_Exercise details_:
Word for word, transcribe the material below from its first line to the line with "(** ** The time a value stayed *)", both included.

_Records provided_:
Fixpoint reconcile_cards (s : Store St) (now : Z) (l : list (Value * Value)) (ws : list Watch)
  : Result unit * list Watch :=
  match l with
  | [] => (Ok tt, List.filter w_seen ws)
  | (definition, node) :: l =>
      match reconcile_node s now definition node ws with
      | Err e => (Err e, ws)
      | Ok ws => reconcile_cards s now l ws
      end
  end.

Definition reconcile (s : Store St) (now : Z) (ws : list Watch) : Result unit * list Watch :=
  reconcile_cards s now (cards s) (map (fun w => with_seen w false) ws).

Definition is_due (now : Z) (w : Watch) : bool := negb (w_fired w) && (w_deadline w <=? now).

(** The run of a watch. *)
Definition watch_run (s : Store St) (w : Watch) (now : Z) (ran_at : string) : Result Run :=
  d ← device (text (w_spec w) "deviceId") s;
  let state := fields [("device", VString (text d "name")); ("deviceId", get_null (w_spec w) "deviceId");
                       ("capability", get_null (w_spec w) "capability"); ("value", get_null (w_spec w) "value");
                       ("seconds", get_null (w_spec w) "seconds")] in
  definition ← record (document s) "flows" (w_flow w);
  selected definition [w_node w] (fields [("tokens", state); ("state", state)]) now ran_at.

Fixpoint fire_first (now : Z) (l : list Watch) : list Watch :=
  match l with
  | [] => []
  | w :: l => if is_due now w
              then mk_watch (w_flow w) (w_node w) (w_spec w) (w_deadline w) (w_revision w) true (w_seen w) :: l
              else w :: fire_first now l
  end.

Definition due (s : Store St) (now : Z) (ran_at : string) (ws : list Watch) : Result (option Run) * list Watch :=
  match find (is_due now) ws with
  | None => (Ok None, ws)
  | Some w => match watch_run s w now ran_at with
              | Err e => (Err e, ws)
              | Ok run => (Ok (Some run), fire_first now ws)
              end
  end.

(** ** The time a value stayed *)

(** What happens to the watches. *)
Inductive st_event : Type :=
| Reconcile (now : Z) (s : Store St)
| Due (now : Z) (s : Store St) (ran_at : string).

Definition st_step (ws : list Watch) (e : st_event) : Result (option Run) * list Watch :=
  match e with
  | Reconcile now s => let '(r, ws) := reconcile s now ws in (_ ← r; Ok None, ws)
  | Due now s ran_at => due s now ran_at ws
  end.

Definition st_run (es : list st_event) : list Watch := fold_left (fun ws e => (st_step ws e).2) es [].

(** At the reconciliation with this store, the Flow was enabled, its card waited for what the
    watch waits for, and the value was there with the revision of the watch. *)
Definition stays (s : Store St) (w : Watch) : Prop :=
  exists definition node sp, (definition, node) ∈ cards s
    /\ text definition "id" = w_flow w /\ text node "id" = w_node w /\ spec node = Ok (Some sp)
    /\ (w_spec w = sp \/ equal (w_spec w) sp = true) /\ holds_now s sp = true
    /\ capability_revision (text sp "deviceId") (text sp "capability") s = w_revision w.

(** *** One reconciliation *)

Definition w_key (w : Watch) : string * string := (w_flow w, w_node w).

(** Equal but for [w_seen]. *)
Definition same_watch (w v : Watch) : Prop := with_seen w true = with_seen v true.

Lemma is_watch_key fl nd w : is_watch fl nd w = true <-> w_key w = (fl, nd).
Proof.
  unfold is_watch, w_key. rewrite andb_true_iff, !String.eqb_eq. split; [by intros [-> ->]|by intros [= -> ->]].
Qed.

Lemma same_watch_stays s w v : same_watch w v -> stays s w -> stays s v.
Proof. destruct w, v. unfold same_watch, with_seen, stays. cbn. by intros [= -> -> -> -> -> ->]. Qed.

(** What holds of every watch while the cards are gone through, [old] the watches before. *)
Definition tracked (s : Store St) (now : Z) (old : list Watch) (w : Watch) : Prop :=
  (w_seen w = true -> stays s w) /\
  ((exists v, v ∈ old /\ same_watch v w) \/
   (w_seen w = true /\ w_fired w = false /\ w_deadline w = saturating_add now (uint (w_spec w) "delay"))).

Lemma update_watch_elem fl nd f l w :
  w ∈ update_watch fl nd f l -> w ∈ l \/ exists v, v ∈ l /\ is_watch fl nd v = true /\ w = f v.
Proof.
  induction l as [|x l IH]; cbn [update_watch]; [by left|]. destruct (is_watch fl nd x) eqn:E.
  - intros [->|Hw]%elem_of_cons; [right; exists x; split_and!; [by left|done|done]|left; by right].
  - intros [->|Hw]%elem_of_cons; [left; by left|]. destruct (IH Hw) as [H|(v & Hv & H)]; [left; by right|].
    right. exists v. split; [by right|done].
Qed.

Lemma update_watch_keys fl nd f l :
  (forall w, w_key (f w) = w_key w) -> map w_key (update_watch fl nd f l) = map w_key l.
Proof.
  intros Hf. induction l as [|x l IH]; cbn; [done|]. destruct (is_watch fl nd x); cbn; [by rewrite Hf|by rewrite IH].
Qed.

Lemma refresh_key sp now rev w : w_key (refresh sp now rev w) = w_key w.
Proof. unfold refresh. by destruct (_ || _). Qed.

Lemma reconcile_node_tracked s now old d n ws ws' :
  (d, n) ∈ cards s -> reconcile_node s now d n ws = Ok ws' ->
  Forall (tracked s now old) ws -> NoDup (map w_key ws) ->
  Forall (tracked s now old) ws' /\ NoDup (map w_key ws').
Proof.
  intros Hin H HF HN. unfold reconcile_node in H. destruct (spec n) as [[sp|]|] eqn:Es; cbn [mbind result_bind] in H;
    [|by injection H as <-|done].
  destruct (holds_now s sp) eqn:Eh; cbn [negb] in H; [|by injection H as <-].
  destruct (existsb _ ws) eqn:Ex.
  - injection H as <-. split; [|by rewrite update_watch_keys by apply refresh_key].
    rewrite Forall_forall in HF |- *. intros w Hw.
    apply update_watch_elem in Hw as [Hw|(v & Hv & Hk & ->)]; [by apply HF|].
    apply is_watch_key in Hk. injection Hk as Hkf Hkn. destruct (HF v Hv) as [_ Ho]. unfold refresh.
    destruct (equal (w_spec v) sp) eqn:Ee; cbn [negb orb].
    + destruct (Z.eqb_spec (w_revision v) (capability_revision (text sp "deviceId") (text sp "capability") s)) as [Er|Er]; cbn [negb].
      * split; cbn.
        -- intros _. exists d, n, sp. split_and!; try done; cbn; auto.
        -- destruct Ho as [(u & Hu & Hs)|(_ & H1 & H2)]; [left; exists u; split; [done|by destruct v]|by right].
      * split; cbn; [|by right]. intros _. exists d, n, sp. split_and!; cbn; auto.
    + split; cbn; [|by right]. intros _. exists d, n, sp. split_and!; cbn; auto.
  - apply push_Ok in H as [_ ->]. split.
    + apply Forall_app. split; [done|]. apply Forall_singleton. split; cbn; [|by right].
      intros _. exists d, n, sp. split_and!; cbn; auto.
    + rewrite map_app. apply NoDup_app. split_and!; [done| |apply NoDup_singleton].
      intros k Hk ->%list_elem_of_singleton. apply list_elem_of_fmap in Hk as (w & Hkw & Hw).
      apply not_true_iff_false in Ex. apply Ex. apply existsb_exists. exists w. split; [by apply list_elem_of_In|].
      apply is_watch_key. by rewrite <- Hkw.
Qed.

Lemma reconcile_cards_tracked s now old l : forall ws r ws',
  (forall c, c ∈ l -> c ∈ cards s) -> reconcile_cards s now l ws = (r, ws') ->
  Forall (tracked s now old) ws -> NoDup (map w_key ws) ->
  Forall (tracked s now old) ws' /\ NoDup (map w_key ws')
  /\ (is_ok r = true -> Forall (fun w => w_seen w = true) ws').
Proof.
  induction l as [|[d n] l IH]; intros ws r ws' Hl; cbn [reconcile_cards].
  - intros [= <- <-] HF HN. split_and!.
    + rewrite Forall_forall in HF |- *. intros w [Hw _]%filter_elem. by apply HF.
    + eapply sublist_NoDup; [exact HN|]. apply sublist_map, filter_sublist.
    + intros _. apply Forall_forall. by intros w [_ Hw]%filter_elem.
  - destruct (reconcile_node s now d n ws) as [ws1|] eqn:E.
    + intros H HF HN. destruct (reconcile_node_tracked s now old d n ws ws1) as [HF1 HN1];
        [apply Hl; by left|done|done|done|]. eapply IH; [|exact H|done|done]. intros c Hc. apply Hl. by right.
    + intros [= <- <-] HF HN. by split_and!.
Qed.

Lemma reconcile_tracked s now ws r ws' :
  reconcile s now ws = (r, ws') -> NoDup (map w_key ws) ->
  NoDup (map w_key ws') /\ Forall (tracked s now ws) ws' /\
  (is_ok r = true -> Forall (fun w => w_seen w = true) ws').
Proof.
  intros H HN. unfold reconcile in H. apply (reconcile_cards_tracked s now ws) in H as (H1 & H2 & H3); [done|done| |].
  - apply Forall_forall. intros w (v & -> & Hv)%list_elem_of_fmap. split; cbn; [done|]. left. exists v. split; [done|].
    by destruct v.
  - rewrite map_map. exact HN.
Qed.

_Solved exercise_:
Fixpoint reconcile_cards (s : Store St) (now : Z) (l : list (Value * Value)) (ws : list Watch)
  : Result unit * list Watch :=
  match l with
  | [] => (Ok tt, List.filter w_seen ws)
  | (definition, node) :: l =>
      match reconcile_node s now definition node ws with
      | Err e => (Err e, ws)
      | Ok ws => reconcile_cards s now l ws
      end
  end.

Definition reconcile (s : Store St) (now : Z) (ws : list Watch) : Result unit * list Watch :=
  reconcile_cards s now (cards s) (map (fun w => with_seen w false) ws).

Definition is_due (now : Z) (w : Watch) : bool := negb (w_fired w) && (w_deadline w <=? now).

(** The run of a watch. *)
Definition watch_run (s : Store St) (w : Watch) (now : Z) (ran_at : string) : Result Run :=
  d ← device (text (w_spec w) "deviceId") s;
  let state := fields [("device", VString (text d "name")); ("deviceId", get_null (w_spec w) "deviceId");
                       ("capability", get_null (w_spec w) "capability"); ("value", get_null (w_spec w) "value");
                       ("seconds", get_null (w_spec w) "seconds")] in
  definition ← record (document s) "flows" (w_flow w);
  selected definition [w_node w] (fields [("tokens", state); ("state", state)]) now ran_at.

Fixpoint fire_first (now : Z) (l : list Watch) : list Watch :=
  match l with
  | [] => []
  | w :: l => if is_due now w
              then mk_watch (w_flow w) (w_node w) (w_spec w) (w_deadline w) (w_revision w) true (w_seen w) :: l
              else w :: fire_first now l
  end.

Definition due (s : Store St) (now : Z) (ran_at : string) (ws : list Watch) : Result (option Run) * list Watch :=
  match find (is_due now) ws with
  | None => (Ok None, ws)
  | Some w => match watch_run s w now ran_at with
              | Err e => (Err e, ws)
              | Ok run => (Ok (Some run), fire_first now ws)
              end
  end.

(** ** The time a value stayed *)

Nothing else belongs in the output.